Kolumne

Liebe Leserinnen, liebe Leser

Sabine Tesche

Sabine Tesche

Foto: Andreas Laible

Ein Freund meines Sohnes ist in der Klasse umgekippt, das zeigt, wie wichtig es ist, dass auch Kinder Lebensrettungsmaßnahmen können

Es ist schon ein paar Jahre her, da kam mein jüngerer Sohn sehr verstört nach Hause. In einer Unterrichtspause war einer seiner Klassenkameraden plötzlich auf dem Schulhof umgekippt und hatte das Bewusstsein verloren. Alle Schüler standen erschrocken um ihn herum, nur ein Kind wusste, was zu tun ist, und fing sofort an mit einer Herzdruckmassage.
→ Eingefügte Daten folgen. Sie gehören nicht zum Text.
Lemma universal_newlines_written (crlf : bool) (s : list N) :
  Forall (λ c, c <> 13%N) s ->
  universal_newlines (write_newlines crlf s) = s.
Proof.
  induction s as [| c r IH]; intros H; [done |].
  apply Forall_cons in H as [Hc Hr]. cbn [write_newlines].
  destruct ((c =? NEWLINE)%N && crlf) eqn:E.
  - apply andb_true_iff in E as [E _]. apply N.eqb_eq in E. subst c.
    cbn [universal_newlines N.eqb Pos.eqb]. f_equal. now apply IH.
  - cbn [universal_newlines]. apply N.eqb_neq in Hc. rewrite Hc.
    f_equal. now apply IH.
Qed.

(** What [set] stores survives a restart: when the write succeeds, the
    bytes on disk decode without error and [_load_cache] gives back the
    dict as it is after the [set], on either kind of platform,
    provided the JSON library reads back what it dumped and the dumped
    text has no raw carriage return. *)
Theorem set_survives_restart json_dump json_loads crlf
    (text translation : list N) cache bytes :
  let cache' := (set json_dump crlf text translation cache).1 in
  (set json_dump crlf text translation cache).2 = Some bytes ->
  Forall (λ c, c <> 13%N) (json_dump cache') ->
  json_loads (json_dump cache') = Some cache' ->
  utf8_decode bytes = Some (write_newlines crlf (json_dump cache'))
  /\ _load_cache json_loads (Some bytes) = inr cache'
  /\ cache' !! text = Some translation.
Proof.
  intros cache'. subst cache'. unfold set, save. cbn [fst snd].
  intros Hsave Hcr Hjson.
  apply utf8_decode_encode in Hsave.
  split; [exact Hsave |]. split; [| apply lookup_insert_eq].
  unfold _load_cache. rewrite Hsave.
  now rewrite (universal_newlines_written _ _ Hcr), Hjson.
Qed.

(** The dict that holds "a": "b" alone, as json.dump with indent=2
    writes it, on a platform with CRLF line ends. *)
Lemma set_survives_restart_witness :
  let dumped := [123; 10; 32; 32; 34; 97; 34; 58; 32; 34; 98; 34; 10; 125]%N
  in
  let json_dump : gmap (list N) (list N) -> list N := fun _ => dumped in
  let json_loads : list N -> option (gmap (list N) (list N)) :=
    fun t => if decide (t = dumped) then Some {[ py "a" := py "b" ]}
             else None in
  (set json_dump true (py "a") (py "b") ∅).2
  = Some [123; 13; 10; 32; 32; 34; 97; 34; 58; 32; 34; 98; 34; 13; 10; 125]%N
  /\ _load_cache json_loads
       (Some [123; 13; 10; 32; 32; 34; 97; 34; 58; 32; 34; 98; 34; 13; 10;
              125]%N)
     = inr (<[ py "a" := py "b" ]> ∅).
Proof.
  cbv zeta.
  assert ((set (fun _ => [123; 10; 32; 32; 34; 97; 34; 58; 32; 34; 98; 34;
                          10; 125]%N) true (py "a") (py "b") ∅).2
          = Some [123; 13; 10; 32; 32; 34; 97; 34; 58; 32; 34; 98; 34; 13;
                  10; 125]%N) as Hsave by reflexivity.
  split; [exact Hsave |].
  refine (proj1 (proj2 (set_survives_restart _ _ true (py "a") (py "b") ∅ _
                          Hsave _ _))).
  - apply (bool_decide_unpack _). vm_compute. reflexivity.
  - vm_compute. reflexivity.
Defined.
(** * LoveCare scoring engine: a shallow embedding and its properties

    Source files embedded here:
    - [backend/app/service/scoring.py]: the scoring engine
      (numeric primitives, [ScoringConfig], the four calculators and
      [generate_report]);
    - [main.py]: the endpoints [/analysis/calculate]
      ([calculate_metrics]), [/auth/register] and [/auth/login].

    Number model.  The series of the engine are lists of floats, and the
    fields [day], [mood], [stress] and [energy] of a request are
    integers.  Both are embedded as exact rationals [Q]: [+], [-], [*]
    are the field operations, [/] is the field division guarded by
    Python's [ZeroDivisionError], [x ** 2] raises [OverflowError] when
    the square is beyond the largest float, comparisons are the order of
    [Q], and [round(x, n)] is rounding of the exact value to [n]
    decimals, ties to even.  Binary rounding error, NaN and infinities
    are outside this model: a statement that depends on an exactly
    computed value says so in its hypotheses.  Results are compared with
    [==] ([Qeq]) where a value is computed, and with [=] where the code
    returns a literal.

    The database is the session that the endpoints see: the rows of
    [users] and of [mood_logs].  A commit appends rows, and it fails with
    [DataError] on an integer that its [Integer] column cannot hold.

    [math.sqrt] is a function of Python's library: it is a parameter
    [sqrtQ] of the development, raising [ValueError] on a negative
    argument as [math.sqrt] does. *)

From stdpp Require Import gmap strings.
From Stdlib Require Import QArith Qround Qminmax Qabs Lqa Sorted Ascii.

Open Scope Q_scope.

(** ** Exceptions and the error monad *)

Inductive exn : Type :=
  | ZeroDivisionError
  | ValueError
  | KeyError (key : string)
  | OverflowError
  | IndexError
  | DataError
  | HTTPException (status_code : Z) (detail : string).

Inductive result (A : Type) : Type :=
  | Ok (a : A)
  | Raise (e : exn).
Arguments Ok {A} a.
Arguments Raise {A} e.

#[global] Instance result_ret : MRet result := fun _ a => Ok a.
#[global] Instance result_bind : MBind result := fun _ _ f m =>
  match m with
  | Ok a => f a
  | Raise e => Raise e
  end.

(** [returns m]: the computation [m] ends with a value, no exception. *)
Definition returns {A} (m : result A) : Prop := exists a, m = Ok a.

(** ** Python's arithmetic on the number model *)

(** [a / b]: true division. *)
Definition py_div (a b : Q) : result Q :=
  if Qeq_bool b 0 then Raise ZeroDivisionError else Ok (a / b).

(** The least magnitude that rounds to infinity in binary64: the largest
    float plus half a unit in its last place. *)
Definition float_overflow : Q := inject_Z (2 ^ 1024 - 2 ^ 970).

(** [x ** n] on floats, for a positive integer [n]: [OverflowError] when
    the power is too large for a float. *)
Definition py_pow (x : Q) (n : positive) : result Q :=
  let y := x ^ Zpos n in
  if Qle_bool float_overflow (Qabs y) then Raise OverflowError else Ok y.

(** [sum(xs)]: left fold from [0]. *)
Definition py_sum (xs : list Q) : Q := fold_left Qplus xs 0.

(** [len(xs)] as a number. *)
Definition py_len {A} (xs : list A) : Q := inject_Z (Z.of_nat (length xs)).

(** [a > b] as a boolean. *)
Definition Qgt_bool (a b : Q) : bool := negb (Qle_bool a b).

(** [round(x, ndigits)]: [x] rounded to [ndigits] decimals, a tie going to
    the even last digit. *)
Definition py_round (x : Q) (ndigits : nat) : Q :=
  let scale := inject_Z (10 ^ Z.of_nat ndigits) in
  let y := x * scale in
  let lo := Qfloor y in
  let frac := y - inject_Z lo in
  let k :=
    match frac ?= 1 # 2 with
    | Lt => lo
    | Gt => (lo + 1)%Z
    | Eq => if Z.even lo then lo else (lo + 1)%Z
    end in
  inject_Z k / scale.

(** ** Utility functions *)

(** [clamp]: [max(lo, min(hi, x))].  Python's [max(a, b)] is [a] unless
    [b > a], and [min(a, b)] is [a] unless [b < a], as [Qmax] and [Qmin]. *)
Definition clamp (x lo hi : Q) : Q := Qmax lo (Qmin hi x).

Definition mean (xs : list Q) : result Q :=
  match xs with
  | [] => Ok 0
  | _ => py_div (py_sum xs) (py_len xs)
  end.

(** [abs(xs[i] - xs[i - 1]) for i in range(1, len(xs))] *)
Fixpoint abs_deltas (xs : list Q) : list Q :=
  match xs with
  | x :: (y :: _) as tl => Qabs (y - x) :: abs_deltas tl
  | _ => []
  end.

Definition avg_abs_delta (xs : list Q) : result Q :=
  if (length xs <? 2)%nat then Ok 0
  else py_div (py_sum (abs_deltas xs)) (py_len xs - 1).

(** The loop of [linear_trend_slope]: [t] is the index of the head of
    [xs], [acc] holds [(num, den)]. *)
Fixpoint slope_sums (t_mean x_mean : Q) (t : Z) (xs : list Q) (acc : Q * Q)
  : Q * Q :=
  match xs with
  | [] => acc
  | x :: xs' =>
      let dt := inject_Z t - t_mean in
      let dx := x - x_mean in
      slope_sums t_mean x_mean (t + 1) xs' (acc.1 + dt * dx, acc.2 + dt * dt)
  end.

Definition linear_trend_slope (xs : list Q) : result Q :=
  let n := py_len xs in
  if (length xs <? 2)%nat then Ok 0
  else
    t_mean ← py_div (n - 1) 2;
    x_mean ← mean xs;
    let '(num, den) := slope_sums t_mean x_mean 0 xs (0, 0) in
    if negb (Qeq_bool den 0) then py_div num den else Ok 0.

Definition normalize_0_100 (x x_min x_max : Q) : result Q :=
  if Qle_bool x_max x_min then Ok 0
  else
    r ← py_div (x - x_min) (x_max - x_min);
    Ok (clamp (r * 100) 0 100).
Das rettete dem Fünftklässler vermutlich das Leben – er hatte einen unerkannten Herzfehler.

Danach wurde die gesamte Klasse in Erster Hilfe geschult – was ich großartig fand und mir eigentlich für die ganze Klassenstufe gewünscht hätte. Umso erfreulicher finde ich die Initiative „Wir retten Leben“, die sich genau das zur Aufgabe gemacht hat: allen Hamburger Schülerinnen und Schülern Lebensrettungsmaßnahmen beizubringen (siehe Artikel). Auch wenn sich vermutlich danach nicht jeder so eine Herzdruckmassage zutrauen wird, wissen zumindest viele junge Menschen dann, was sie im Notfall machen müssen: Hilfe holen, Menschen um sie herum ansprechen und den Notruf betätigen.

Ich habe leider schon öfter diese Hilfe bei Unfällen leisten müssen, und ich war sehr froh, dass ich nicht schockstarr dabeistand, sondern geschult darin war, Leben zu retten.